Korean Patent Publication No. 10-1457470 discloses a process for extracting hemicellulose from a biomass; b) precipitating and separating hemicellulose from the hemicellulose extract; And c) introducing the separated hemicellulose into a papermaking process, wherein the a) extracting step comprises the steps of: adding NaOH to the bran biomass at 135-160 for 70-180 minutes; To 25% of the total weight of the extract, the extraction ratio is 1: 8 to 1:16. In the step b), acetone is mixed with the hemicellulose extract to precipitate and separate hemicellulose. In the step c), the separated hemicellulose Characterized in that a polydicyanediamide electrolyte having a molecular weight of 300,000 to 700,000 and a cationic charge density of 3 to 7 meq / g using dicyandiamide as a fixing agent is used as a fixing agent for fixing in paper. A paper manufacturing method is disclosed.

Evstigneyev, E., Russian Journal of Applied Chemistry. 2011, Vol. 84, no. 6, pp. In 1040-1045, the solubility of the black liquor in the aqueous solution of NaOH due to the digestion process of spruce and pine was studied under the conditions of molecular weight, temperature, liquid ratio and ionic strength of lignin, and the method of measuring the amount of phenolic hydroxyl in lignin, The solubility of lignin in the solution was calculated.

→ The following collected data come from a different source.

(* ===== verification/BitOps.v ===== *)
(** Bit-level builtins of [AK/BuiltinWrappers.h] and [AK/StdLibExtras.h]: bit
    scans, population counts and roundings, with the facts about
    [Z.testbit] the allocators need. *)

From S2P Require Import Prelude.

(** ** Definitions *)

(** [count_trailing_zeroes] by its portable loop: the index of the lowest set
    bit, or the width when there is none. *)
Fixpoint ctz_loop (n : nat) (i value : Z) : Z :=
  match n with
  | O => i
  | S n => if Z.testbit value i then i else ctz_loop n (i + 1) value
  end.

Definition count_trailing_zeroes (bits value : Z) : Z :=
  ctz_loop (Z.to_nat bits) 0 value.

(** [bit_scan_forward]: one plus the index of the lowest set bit, 0 for 0. *)
Definition bit_scan_forward (bits value : Z) : Z :=
  if value =? 0 then 0 else 1 + count_trailing_zeroes bits value.

Fixpoint popcount_loop (n : nat) (i value : Z) : Z :=
  match n with
  | O => 0
  | S n => (if Z.testbit value i then 1 else 0) + popcount_loop n (i + 1) value
  end.

Definition popcount (bits value : Z) : Z := popcount_loop (Z.to_nat bits) 0 value.

Definition ceil_div (a b : Z) : Z :=
  let result := a / b in
  if negb (a mod b =? 0) && Bool.eqb (0 <? a) (0 <? b) then result + 1 else result.

(** [round_up_to_power_of_two] on 64-bit values: the subtraction and the
    addition wrap. *)
Definition round_up_to_power_of_two (value power_of_two : Z) : Z :=
  u64 (Z.land (u64 (value - 1)) (u64 (Z.lnot (u64 (power_of_two - 1)))) + power_of_two).

(** ** Bit scans *)

Lemma ctz_loop_spec n i value :
  i <= ctz_loop n i value <= i + Z.of_nat n /\
  (forall j, i <= j < ctz_loop n i value -> Z.testbit value j = false) /\
  (ctz_loop n i value < i + Z.of_nat n ->
     Z.testbit value (ctz_loop n i value) = true).
Proof.
  revert i. induction n as [|n IH]; intros i; simpl.
  { repeat split; lia. }
  destruct (Z.testbit value i) eqn:E.
  { repeat split; (lia || done). }
  destruct (IH (i + 1)) as (Hb & Hz & Ho).
  repeat split; [lia|lia| |].
  - intros j Hj. destruct (Z.eq_dec j i) as [->|]; [done|]. apply Hz. lia.
  - intros H. apply Ho. lia.
Qed.

Lemma testbit_exists value bits :
  0 <= bits -> 0 < value < 2 ^ bits ->
  exists j, 0 <= j < bits /\ Z.testbit value j = true.
Proof.
  intros Hb Hv. exists (Z.log2 value). split; [|apply Z.bit_log2; lia].
  split; [apply Z.log2_nonneg|]. apply Z.log2_lt_pow2; lia.
Qed.

Lemma ctz_spec bits value :
  0 <= bits -> 0 < value < 2 ^ bits ->
  0 <= count_trailing_zeroes bits value < bits /\
  (forall j, 0 <= j < count_trailing_zeroes bits value ->
     Z.testbit value j = false) /\
  Z.testbit value (count_trailing_zeroes bits value) = true.
Proof.
  intros Hb Hv. unfold count_trailing_zeroes.
  destruct (ctz_loop_spec (Z.to_nat bits) 0 value) as (Hr & Hz & Ho).
  destruct (testbit_exists value bits) as (j & Hj & Hjt); [done..|].
  assert (ctz_loop (Z.to_nat bits) 0 value < bits) as Hlt.
  { destruct (Z.lt_ge_cases (ctz_loop (Z.to_nat bits) 0 value) bits); [done|].
    rewrite Hz in Hjt by lia. done. }
  repeat split; [lia|lia| |apply Ho; lia].
  intros i Hi. apply Hz. lia.
Qed.

Lemma popcount_loop_bound n i value :
  0 <= popcount_loop n i value <= Z.of_nat n.
Proof.
  revert i. induction n as [|n IH]; intros i; simpl; [lia|].
  specialize (IH (i + 1)). destruct (Z.testbit value i); lia.
Qed.

(** ** Width of a word, bit by bit *)

Lemma fits_testbit_high w x k : fits w x -> 0 <= w <= k -> Z.testbit x k = false.
Proof.
  intros Hx Hk. rewrite <- (Z.mod_small x (2 ^ w)) by exact Hx.
  apply Z.mod_pow2_bits_high. lia.
Qed.

Lemma fits_of_bits w x :
  0 <= w -> 0 <= x -> (forall k, w <= k -> Z.testbit x k = false) -> fits w x.
Proof.
  intros Hw Hx H. replace x with (x mod 2 ^ w).
  { apply Z.mod_pos_bound, Z.pow_pos_nonneg; lia. }
  apply Z.bits_inj'. intros k Hk. destruct (Z.lt_ge_cases k w).
  - apply Z.mod_pow2_bits_low. lia.
  - rewrite Z.mod_pow2_bits_high by lia. symmetry. by apply H.
Qed.

Lemma fits_lor w x y : 0 <= w -> fits w x -> fits w y -> fits w (Z.lor x y).
Proof.
  intros Hw Hx Hy. apply fits_of_bits; [done|apply Z.lor_nonneg; unfold fits in *; lia|].
  intros k Hk. rewrite Z.lor_spec, !(fits_testbit_high w) by (done || lia). done.
Qed.

Lemma fits_land w x y : 0 <= w -> fits w x -> fits w (Z.land x y).
Proof.
  intros Hw Hx. apply fits_of_bits; [done|apply Z.land_nonneg; unfold fits in *; lia|].
  intros k Hk. by rewrite Z.land_spec, (fits_testbit_high w) by (done || lia).
Qed.

(** ** Roundings *)

Lemma ceil_div_spec a b : 0 <= a -> 0 < b -> ceil_div a b = (a + b - 1) / b.
Proof.
  intros Ha Hb. unfold ceil_div.
  assert (0 <= a mod b < b) as Hm by (apply Z.mod_pos_bound; lia).
  pose proof (Z.div_mod a b ltac:(lia)) as E.
  destruct (Z.eqb_spec (a mod b) 0) as [Hz|Hz]; simpl.
  - apply Z.div_unique with (r := b - 1); lia.
  - assert (0 < a) by (destruct (Z.eq_dec a 0) as [->|]; [rewrite Z.mod_0_l in Hz; lia|lia]).
    destruct (Z.ltb_spec 0 a); [|lia]. destruct (Z.ltb_spec 0 b); [|lia]. simpl.
    apply Z.div_unique with (r := a mod b - 1); lia.
Qed.

Lemma ceil_div_nonneg a b : 0 <= a -> 0 < b -> 0 <= ceil_div a b.
Proof. intros. rewrite ceil_div_spec by lia. apply Z.div_pos; lia. Qed.

(** Clearing the low [k] bits is rounding down to a multiple of [2 ^ k]. *)
Lemma land_lnot_ones x k w :
  0 <= k <= w -> fits w x ->
  Z.land x (wrap w (Z.lnot (2 ^ k - 1))) = x / 2 ^ k * 2 ^ k.
Proof.
  intros Hk Hx. unfold wrap.
  replace (2 ^ k - 1) with (Z.ones k) by (rewrite Z.ones_equiv; lia).
  rewrite <- Z.land_ones by lia.
  rewrite <- Z.shiftr_div_pow2, <- Z.shiftl_mul_pow2 by lia.
  apply Z.bits_inj'. intros i Hi.
  rewrite !Z.land_spec, Z.lnot_spec by lia.
  rewrite Z.shiftl_spec by lia.
  destruct (Z.lt_ge_cases i k).
  - rewrite (Z.ones_spec_low k) by lia. rewrite (Z.testbit_neg_r _ (i - k)) by lia.
    simpl. by rewrite andb_false_r.
  - rewrite (Z.ones_spec_high k) by lia. rewrite Z.shiftr_spec by lia.
    replace (i - k + k) with i by lia. simpl.
    destruct (Z.lt_ge_cases i w).
    + rewrite Z.ones_spec_low by lia. by rewrite andb_true_r.
    + by rewrite (fits_testbit_high w) by (done || lia).
Qed.

Lemma round_up_spec value k :
  0 <= k < 64 -> 0 < value -> value + 2 ^ k <= 2 ^ 64 ->
  round_up_to_power_of_two value (2 ^ k) = (value + 2 ^ k - 1) / 2 ^ k * 2 ^ k.
Proof.
  intros Hk Hv Hb. unfold round_up_to_power_of_two, u64.
  assert (0 < 2 ^ k) by (apply Z.pow_pos_nonneg; lia).
  rewrite (wrap_small 64 (value - 1)) by (unfold fits; lia).
  rewrite (wrap_small 64 (2 ^ k - 1)) by (unfold fits; lia).
  rewrite land_lnot_ones by (unfold fits; lia).
  replace (value + 2 ^ k - 1) with (value - 1 + 1 * 2 ^ k) by lia.
  rewrite Z.div_add by lia.
  pose proof (Z.mul_div_le (value - 1) (2 ^ k) ltac:(lia)).
  assert (0 <= (value - 1) / 2 ^ k) by (apply Z.div_pos; lia).
  rewrite wrap_small; [lia|]. unfold fits. nia.
Qed.

Lemma round_up_zero k : 0 <= k < 64 -> round_up_to_power_of_two 0 (2 ^ k) = 0.
Proof.
  intros Hk. unfold round_up_to_power_of_two, u64.
  assert (0 < 2 ^ k) by (apply Z.pow_pos_nonneg; lia).
  assert (2 ^ k < 2 ^ 64) by (apply Z.pow_lt_mono_r; lia).
  change (wrap 64 (0 - 1)) with (2 ^ 64 - 1).
  rewrite (wrap_small 64 (2 ^ k - 1)) by (unfold fits; lia).
  rewrite land_lnot_ones by (unfold fits; lia).
  assert ((2 ^ 64 - 1) / 2 ^ k = 2 ^ (64 - k) - 1) as ->.
  { symmetry. apply Z.div_unique with (r := 2 ^ k - 1); [lia|].
    replace 64 with (64 - k + k) at 1 by lia. rewrite Z.pow_add_r by lia. lia. }
  replace ((2 ^ (64 - k) - 1) * 2 ^ k + 2 ^ k) with (2 ^ (64 - k) * 2 ^ k) by lia.
  rewrite <- Z.pow_add_r by lia. replace (64 - k + k) with 64 by lia.
  apply Z.mod_same. lia.
Qed.

(** Rounding up to a power of two lands on a multiple, at least the value and
    less than one step above it. *)
Lemma round_up_bounds value k :
  0 <= k < 64 -> 0 <= value -> value + 2 ^ k <= 2 ^ 64 ->
  let r := round_up_to_power_of_two value (2 ^ k) in
  value <= r < value + 2 ^ k /\ r mod 2 ^ k = 0.
Proof.
  intros Hk Hv Hb. cbv zeta. assert (0 < 2 ^ k) by (apply Z.pow_pos_nonneg; lia).
  destruct (Z.eq_dec value 0) as [->|Hne].
  { rewrite round_up_zero by lia. rewrite Z.mod_0_l by lia. lia. }
  rewrite round_up_spec by lia.
  pose proof (Z.div_mod (value + 2 ^ k - 1) (2 ^ k) ltac:(lia)).
  pose proof (Z.mod_pos_bound (value + 2 ^ k - 1) (2 ^ k) ltac:(lia)).
  split; [lia|]. apply Z.mod_mul. lia.
Qed.

(** Whatever wraps, the result is a multiple of the power of two. *)
Lemma round_up_aligned value k :
  0 <= k < 64 ->
  fits 64 (round_up_to_power_of_two value (2 ^ k)) /\
  round_up_to_power_of_two value (2 ^ k) mod 2 ^ k = 0.
Proof.
  intros Hk. unfold round_up_to_power_of_two.
  assert (0 < 2 ^ k) by (apply Z.pow_pos_nonneg; lia).
  assert (2 ^ k < 2 ^ 64) by (apply Z.pow_lt_mono_r; lia).
  split; [apply wrap_fits; lia|]. unfold u64. rewrite (wrap_small 64 (2 ^ k - 1)) by (unfold fits; lia).
  rewrite land_lnot_ones by (lia || apply wrap_fits; lia). unfold wrap at 1.
  rewrite Z.mod_mod_divide.
  - rewrite <- Z.mul_succ_l. apply Z.mod_mul. lia.
  - exists (2 ^ (64 - k)). rewrite <- Z.pow_add_r by lia. f_equal. lia.
Qed.

(** ** Rounding with an alignment that is not a power of two

    Callers can pass any multiple of the page size. *)

Lemma ldiff_sub x m : Z.ldiff x m = x - Z.land x m.
Proof.
  rewrite Z.sub_nocarry_ldiff.
  - apply Z.bits_inj'. intros i Hi. rewrite !Z.ldiff_spec, Z.land_spec.
    destruct (Z.testbit x i), (Z.testbit m i); done.
  - apply Z.bits_inj'. intros i Hi. rewrite Z.ldiff_spec, Z.land_spec, Z.bits_0.
    destruct (Z.testbit x i), (Z.testbit m i); done.
Qed.

Lemma land_lnot_ldiff x m w : 0 <= w -> fits w x -> Z.land x (wrap w (Z.lnot m)) = Z.ldiff x m.
Proof.
  intros Hw Hx. unfold wrap. rewrite <- Z.land_ones by lia. apply Z.bits_inj'. intros i Hi.
  rewrite !Z.land_spec, Z.ldiff_spec, Z.lnot_spec by lia.
  destruct (Z.lt_ge_cases i w).
  - by rewrite Z.ones_spec_low, andb_true_r by lia.
  - by rewrite (fits_testbit_high w) by (done || lia).
Qed.

Lemma land_bounds x m : 0 <= x -> 0 <= m -> 0 <= Z.land x m <= Z.min x m.
Proof.
  intros Hx Hm. assert (0 <= Z.land x m) by (apply Z.land_nonneg; lia).
  pose proof (ldiff_sub x m). pose proof (ldiff_sub m x). rewrite (Z.land_comm m x) in *.
  assert (0 <= Z.ldiff x m) by (apply Z.ldiff_nonneg; lia).
  assert (0 <= Z.ldiff m x) by (apply Z.ldiff_nonneg; lia). lia.
Qed.

(** Rounding up stays within one alignment of the value. *)
Lemma round_up_any value a :
  0 < a -> 0 <= value -> value + a <= 2 ^ 64 ->
  value <= round_up_to_power_of_two value a < value + a.
Proof.
  intros Ha Hv Hb. unfold round_up_to_power_of_two, u64.
  rewrite (wrap_small 64 (a - 1)) by (unfold fits; lia).
  rewrite land_lnot_ldiff, ldiff_sub by (lia || apply wrap_fits; lia).
  destruct (Z.eq_dec value 0) as [->|Hne].
  - change (wrap 64 (0 - 1)) with (Z.ones 64). rewrite Z.land_comm, Z.land_ones by lia.
    rewrite Z.mod_small by lia. change (Z.ones 64) with (2 ^ 64 - 1).
    replace (2 ^ 64 - 1 - (a - 1) + a) with (0 + 1 * 2 ^ 64) by lia. unfold wrap.
    rewrite Z.mod_add, Z.mod_0_l by lia. lia.
  - rewrite (wrap_small 64 (value - 1)) by (unfold fits; lia).
    pose proof (land_bounds (value - 1) (a - 1) ltac:(lia) ltac:(lia)).
    rewrite wrap_small by (unfold fits; lia). lia.
Qed.

(** A multiple of [2 ^ k] rounds to multiples of [2 ^ k], whatever wraps. *)
Lemma round_up_multiple value a k :
  0 <= k < 64 -> 0 < a < 2 ^ 64 -> a mod 2 ^ k = 0 ->
  fits 64 (round_up_to_power_of_two value a) /\ round_up_to_power_of_two value a mod 2 ^ k = 0.
Proof.
  intros Hk Ha Hm. unfold round_up_to_power_of_two.
  split; [apply wrap_fits; lia|]. unfold u64. pose proof (Z.pow_pos_nonneg 2 k ltac:(lia) ltac:(lia)).
  rewrite (wrap_small 64 (a - 1)) by (unfold fits; lia).
  rewrite land_lnot_ldiff by (lia || apply wrap_fits; lia). unfold wrap at 1.
  rewrite Z.mod_mod_divide.
  2: { exists (2 ^ (64 - k)). rewrite <- Z.pow_add_r by lia. f_equal. lia. }
  rewrite Z.add_mod, Hm, Z.add_0_r, Z.mod_mod by lia. rewrite <- Z.land_ones by lia.
  apply Z.bits_inj'. intros i Hi. rewrite Z.land_spec, Z.ldiff_spec, Z.bits_0.
  destruct (Z.lt_ge_cases i k); [|by rewrite Z.ones_spec_high, andb_false_r by lia].
  assert (Z.testbit (a - 1) i = true) as ->; [|by rewrite andb_false_r].
  rewrite <- (Z.mod_pow2_bits_low (a - 1) k) by lia.
  replace ((a - 1) mod 2 ^ k) with (Z.ones k); [by apply Z.ones_spec_low; lia|].
  rewrite Z.ones_equiv. apply Z.div_exact in Hm; [|lia].
  apply Z.mod_unique with (q := a / 2 ^ k - 1); lia.
Qed.

(** ** Single bits *)

Lemma land_bit a n : 0 <= n -> (Z.land a (2 ^ n) =? 2 ^ n) = Z.testbit a n.
Proof.
  intros Hn. assert (Z.land a (2 ^ n) = if Z.testbit a n then 2 ^ n else 0) as ->.
  { apply Z.bits_inj'. intros k Hk. rewrite Z.land_spec, Z.pow2_bits_eqb by lia.
    destruct (Z.eqb_spec n k) as [->|Hne].
    - destruct (Z.testbit a k); [by rewrite Z.pow2_bits_true|by rewrite Z.bits_0].
    - destruct (Z.testbit a n); [by rewrite Z.pow2_bits_false, andb_false_r by lia|].
      by rewrite Z.bits_0, andb_false_r. }
  pose proof (Z.pow_pos_nonneg 2 n ltac:(lia) Hn).
  destruct (Z.testbit a n); [apply Z.eqb_refl|]. apply Z.eqb_neq. lia.
Qed.

Lemma land_zero_bit a n : 0 <= n -> negb (Z.land a (2 ^ n) =? 0) = Z.testbit a n.
Proof.
  intros Hn. pose proof (land_bit a n Hn) as E. pose proof (Z.pow_pos_nonneg 2 n ltac:(lia) Hn).
  destruct (Z.testbit a n).
  - apply Z.eqb_eq in E. apply negb_true_iff, Z.eqb_neq. lia.
  - apply negb_false_iff, Z.eqb_eq. apply Z.bits_inj'. intros k Hk.
    apply Z.eqb_neq in E. rewrite Z.bits_0, Z.land_spec, Z.pow2_bits_eqb by lia.
    destruct (Z.eqb_spec n k) as [->|]; [|apply andb_false_r]. rewrite andb_true_r.
    destruct (Z.testbit a k) eqn:Ek; [|done]. exfalso. apply E. apply Z.eqb_eq.
    by rewrite land_bit.
Qed.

However, in the prior arts known to date, lignin is removed from biomass and physicochemical treatment is applied to extract hemicellulose, which is a main component of cellulose and xylose, which glucose is a main component, but a drug such as acid or alkali There is a problem in that the process is complicated because it involves a process of recovering used chemicals as well as an increase in the cost of the medicament. In order to apply the separated ingredients to a desired raw material, In many cases. In addition, various contents such as cellulosic, hemicellulose, lignin and the like, as well as the molecular structure, functional group and ash content are present depending on the kind of the raw material of the biomass, and various decomposition enzymes and decomposition conditions must be satisfied during saccharification for the bioethanol process . As a result, the extraction and separation conditions of the desired substance are not reliable.

Therefore, in order to promote the utilization and diffusion of new and renewable energy and secure the supply stability of biomass fuel, it is necessary to remove the fusing and high temperature corrosion inducing components in biomass to eliminate the process problems caused by ash, There is an urgent need to develop a technology for a fuel production system for a boiler that can effectively extract and separate low fuel materials and utilize them to improve the biomass mixing ratio of the boiler.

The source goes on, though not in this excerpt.